Titled ‘Doing Something’, Garvey suggests, once again, his three criteria that any morally adequate proposal must take into account- historical responsibility, present capacities and sustainability – and rightly points to contraction and convergence, a framework that would aim for total global emissions to contract per capita emissions broadly converge, as a morally attractive emission reduction strategy. Although this chapter was on the whole among the book’s most effective and pragmatic, Garvey’s talk of sanctions, while well intentioned, comes across as punitive and counter-productive in light of geopolitical reality.

Having focused most of the book on the moral dimensions of climate change for governments, Garvey focuses his last chapter on the need for individual action.
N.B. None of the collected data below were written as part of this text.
(** A region whose box starts at [(1, 1)], on a grid of pixel centres, and
    a spot outside it: the positions [(50, 150)] and [(50, 50)] fitted in
    the region are returned as [(1, 2)] and [(1, 1)], after the spot
    outside; the quotients [1/2] and [3/2] by the voxel size 100 get the
    minimum 1 of the box and lose their fraction. On a grid shifted by minus
    one half, in a box at the origin, the coordinate [-1/2] is returned as
    0: the truncation is toward zero. *)
Lemma decompose_dense_fitted_coordinates_witness :
  let run :=
    decompose_dense flat_reference_spot label_above region_of_corner
      (shifted_grid_2d (1 # 2)) index_grid_3d point_gaussian_2d
      point_gaussian_3d sigma_of keep_background fitted_parameters no_table
      10 corner_pair corner_spots None 100%Q None 200%Q (1 # 2)%Q 1%Q 0%Q in
  let spots' := IntArray 2 [[0; 0]; [1; 2]; [1; 1]] in
  let dense_regions := IntArray 6 [[1; 2; 2; 2; 5; 0]] in
  let reference_spot := NdArray uint16 (Arr2 (repeat (repeat 4%Q 5) 5)) in
  (forall image sigma, ndim (keep_background image sigma) = ndim image)
  /\ run = (Ok (spots', dense_regions, reference_spot), [])
  /\ fitted_positions (shifted_grid_2d (1 # 2)) index_grid_3d
       point_gaussian_2d point_gaussian_3d 10 corner_pair corner_pair_region
       None 100%Q None 1%Q 5%Q 0%Q tt
     = (Ok [[50; 150]; [50; 50]]%Q, [])
  /\ claimed_spots 2 [100; 100]%Q [corner_pair_region]
                   [[[50; 150]; [50; 50]]%Q]
     = [[1; 2]; [1; 1]]
  /\ (let vz := fst (z_geometry corner_pair None None) in
      let pz := snd (z_geometry corner_pair None None) in
      let image_denoised :=
        denoised_image sigma_of keep_background corner_pair None 100%Q None
                       200%Q 0%Q in
      let n := ndim corner_pair in
      let voxels :=
        match vz with
        | Some voxel_size_z =>
            if (n =? 3)%nat then [voxel_size_z; 100%Q; 100%Q]
            else [100%Q; 100%Q]
        | None => [100%Q; 100%Q]
        end in
      spots' = corner_spots
      \/ exists regions out size_ sigma_z sigma_yx amplitude background table
                fits,
           get_dense_region flat_reference_spot label_above region_of_corner
             image_denoised corner_spots vz 100%Q pz 200%Q 1%Q
           = (Ok (regions, out, size_), [])
           /\ Forall2 (fun region positions =>
                         fitted_positions (shifted_grid_2d (1 # 2))
                           index_grid_3d point_gaussian_2d point_gaussian_3d
                           10 image_denoised region vz 100%Q sigma_z sigma_yx
                           amplitude background table = (Ok positions, [])
                         /\ length (bbox region) = (2 * n)%nat
                         /\ Forall (fun position => length position = n)
                                   positions)
                      regions fits
           /\ length voxels = n
           /\ rows spots' = rows out ++ claimed_spots n voxels regions fits)
  /\ decompose_dense flat_reference_spot label_above region_of_pair
       (shifted_grid_2d (- 1 # 2)) index_grid_3d point_gaussian_2d
       point_gaussian_3d sigma_of keep_background fitted_parameters no_table
       10 uneven_pair three_spots None 100%Q None 200%Q (1 # 2)%Q 1%Q 0%Q
     = (Ok (IntArray 2 [[0; 0]; [0; 0]], IntArray 6 [[0; 0; 2; 2; 5; 0]],
            reference_spot),
        [UserWarning less_spots_message]).
Proof.
  intros run spots' dense_regions reference_spot.
  assert (E : run = (Ok (spots', dense_regions, reference_spot), []))
    by (vm_compute; reflexivity).
  split; [exact keep_background_ndim |]. split; [exact E |].
  split; [vm_compute; reflexivity |]. split; [vm_compute; reflexivity |].
  split; [| vm_compute; reflexivity].
  exact (decompose_dense_fitted_coordinates flat_reference_spot label_above
           region_of_corner unit (shifted_grid_2d (1 # 2)) index_grid_3d
           point_gaussian_2d point_gaussian_3d sigma_of keep_background
           fitted_parameters no_table keep_background_ndim 10%nat corner_pair
           corner_spots None 100%Q None 200%Q (1 # 2)%Q 1%Q 0%Q spots'
           dense_regions reference_spot [] E).
Defined.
He points out that the majority of readers emit many more greenhouse gases than most other people on the planet and then refutes the ten common “excuses for inaction”. He does this effectively and pragmatically, however fails to suggest any specific lifestyle changes individuals can make that may be particularly effective. He raises some very valid points that do trigger the reader’s conscience, however, without offering alternative lifestyle options to the reader, such as what one eats, his aim in this chapter slightly falls dead on its feet. More importantly, he barely explores the extent to which individuals can influence governmental policy.

Having concentrated intently on the role of states, it is a curious and unfortunate omission. Garvey could have been much more explicit about just how important systematic solutions such as carbon prices are and could have highlighted the victories concerned with citizens who have already won. By not drawing those connections and by creating the illusion that government functions mostly in a vacuum, Garvey misses a big opportunity that could have had a far more profound impression on his readers.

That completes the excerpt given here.